Maçonaria. O assunto foi um dos destaques nos trending topics do Twitter nesta terça-feira, 4 de outubro, graças a um video de 2017 em que o presidente brasileiro, então deputado federal, Jair Bolsonaro, discursa em uma loja maçônica. A oposição viu no antigo registro do agora candidato à reeleição uma oportunidade de minar sua a popularidade entre católicos e evangélicos, e o compartilhou nas redes sociais.
Mas o que é a maçonaria, e qual a sua relação com o catolicismo, religião de Bolsonaro? Para falar sobre o assunto, conversamos com o historiador Sérgio Coutinho, docente do Curso de História na UPIS, em Brasília, e diretor da empresa Kairós, especializada em serviços de História Pública.
“A Maçonaria é, hoje, uma sociedade discreta, presente em diversos países, com rituais fechados, que reúne pessoas que compartilham uma série de valores e laços de solidariedade. A maçonaria tem origem no mundo medieval. Durante as efervescências comerciais e urbanas dos séculos XII e XIII, os mestres das Corporações de Ofícios de Pedreiros ingleses e de outras regiões europeias foram se organizando, construindo vínculos especiais, por meio de juramentos, com compromissos de defender o grupo e tinham um vivo e difuso espírito religioso. Seus membros se sentiam autênticos especialistas, donos de um conhecimento que só eles dominavam, daí tinham o vínculo por meio de um segredo especial, de uma obediência especial. Com a crise da arquitetura religiosa na Inglaterra e as dissensões internas provocaram uma guinada dessas associações. Começou-se então, isso por volta do séc. XVIII, a aceitar em seus quadros, para salvar suas organizações, profissionais de outras categorias como advogados, médicos, comerciantes e até mesmo padres católicos e pastores protestantes. No séc. XIX, a Maçonaria se tornou um conjunto de grupos bem organizados, mas caracterizados por diferentes espíritos, às vezes hostil à Igreja Católica, às vezes não. No mundo anglo-saxão prevaleceu em geral a segunda tendência; no mundo latino, quase sempre a primeira”, explica Coutinho.

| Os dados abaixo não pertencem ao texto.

(** A sigil, or a market prefix and its colon, in front of a normalized
    symbol is removed by the normalization. *)
Theorem normalize_ticker_strips_sigil_and_prefix (s market : string) :
  market <> "" -> forallb is_letter market = true ->
  normalize_ticker (String "$" (normalize_ticker s)) = normalize_ticker s /\
  normalize_ticker (market ++ String ":" (normalize_ticker s))%string
  = normalize_ticker s.
Proof.
  intros Hne Hm.
  pose proof (normalize_ticker_alphabet s) as A.
  pose proof (normalize_ticker_not_share_class s) as SC.
  set (t := normalize_ticker s) in *.
  assert (Nsp : forallb (fun c => negb (is_space c)) t = true).
  { revert A. apply forallb_impl, symbol_char_not_space. }
  assert (Up : upper t = t).
  { unfold upper. revert A. apply map_fixed, symbol_char_upper. }
  assert (Pre : strip_market_prefix t = t).
  { unfold strip_market_prefix.
    pose proof (span_rest is_upper _ t A) as R.
    destruct (span is_upper t) as [a b]; simpl in R.
    destruct a; [reflexivity|]. destruct b as [|d b]; [reflexivity|].
    simpl in R. apply andb_true_iff in R as [R _].
    apply symbol_char_not_colon in R.
    destruct d as [[] [] [] [] [] [] [] []]; try reflexivity; discriminate R. }
  split.
  - rewrite normalize_ticker_unfold.
    rewrite strip_fixed by (simpl; rewrite Nsp; reflexivity).
    change (upper (String "$" t)) with (String "$" (upper t)). rewrite Up.
    change (negb (truthy (String "$" t))) with false. cbv iota.
    assert (B : before_share_class (String "$" t) = t).
    { unfold before_share_class.
      replace (startswith "$" (String "$" t)) with true
        by (unfold startswith; simpl; destruct t; reflexivity).
      change (drop 1 (String "$" t)) with t.
      rewrite Pre. apply symbol_tail_fixed, A. }
    rewrite B, SC. reflexivity.
  - rewrite normalize_ticker_unfold.
    assert (Nm : forallb (fun c => negb (is_space c)) market = true).
    { revert Hm. apply forallb_impl, letter_not_space. }
    rewrite strip_fixed
      by (rewrite forallb_app; simpl; rewrite Nm, Nsp; reflexivity).
    assert (Um : forallb is_upper (map upper_char market) = true).
    { rewrite forallb_map. revert Hm. apply forallb_impl, letter_upper. }
    assert (EU : upper (market ++ String ":" t)%string
                 = (map upper_char market ++ String ":" t)%string).
    { unfold upper. rewrite map_app. simpl map. fold (upper t).
      rewrite Up. reflexivity. }
    rewrite EU. clear EU.
    set (M := map upper_char market) in *.
    assert (Mne : exists c r, M = String c r).
    { subst M. destruct market as [|c r]; [contradiction|].
      simpl. eauto. }
    destruct Mne as (c & r & EM).
    assert (T : truthy (M ++ String ":" t)%string = true)
      by (rewrite EM; reflexivity).
    rewrite T. cbv iota. simpl negb. cbv iota.
    assert (B : before_share_class (M ++ String ":" t)%string = t).
    { unfold before_share_class.
      assert (D : startswith "$" (M ++ String ":" t)%string = false).
      { rewrite EM in *. simpl in Um. apply andb_true_iff in Um as [U _].
        clear - U. simpl.
        destruct c as [[] [] [] [] [] [] [] []]; try reflexivity; discriminate U. }
      rewrite D. unfold strip_market_prefix.
      rewrite (span_app is_upper M (String ":" t) Um eq_refl).
      rewrite EM. apply symbol_tail_fixed, A. }
    rewrite B, SC. reflexivity.
Qed.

E qual a relação de tensão com a Igreja Católica? Coutinho explica:
“Como historiador, não posso aceitar sem críticas a constituição de uma narrativa de cunho maniqueísta e conspiratório que dominou a historiografia eclesiástica por anos, típica de movimentos de “intransigência católica”. Por este olhar, a Maçonaria se constituiria essencialmente em um dos inimigos mais graves da Igreja Católica, seria a culpada por inumeráveis sacrilégios, delitos, violências e faria parte substancialmente de uma conjuração mundial, bem organizada, unitária, dirigida por um ou dois chefes que teriam em suas mãos partidários em todo o mundo, decididos a tudo, contanto que destruíssem o poder da Igreja (pensamento muito semelhante ao aplicado, posteriormente, ao Comunismo). Os pretensos conluios internacionais unitários são um dos tantos mitos em que caiu, por várias vezes, a apologética católica.”
De acordo com o historiador, a realidade é mais complexa:
“A Santa Sé condenou a Maçonaria, lançando sobre seus membros e seguidores a excomunhão latae sententiae(eficaz por si mesma) desde o início do séc. XVIII até o Código de Direito Canônico de 1917, e, com o Código de 1983, foram excluídos dos sacramentos. Há, de fato, um aumento das intervenções católicas sobre a Maçonaria, especialmente a partir do séc. XIX (não podemos esquecer da famosa Questão Religiosa aqui no Brasil que colocou em conflito Bispos católicos e membros da Maçonaria, entre eles o próprio Dom Pedro II) paralelo ao seu desenvolvimento interno e à sua crescente influência sobre a vida social. Os papas acusavam a Maçonaria de rejeitar toda a Revelação contida na Bíblia, além do que pretendia destruir a ordem social cristã e o próprio Cristianismo, que lutava pela separação entre Igreja e Estado e , por causa disso, defendia a escola laica em oposição às escolas católicas, à favor do casamento civil e também ao divórcio (destruição da família cristã). Mas, como dissemos antes, é fundamental levar em conta toda a distinção entre a Maçonaria anglo-saxônica e a Maçonaria latina, pois os dois grupos não podem ser postos no mesmo plano.”
Se você quiser saber mais sobre a história e a historiografia da maçonaria, recomendamos o artigo “Maçonaria: história e historiografia” , de Célia Marinho de Azevedo, publicado em 1996 no periódico científico “Revista USP”.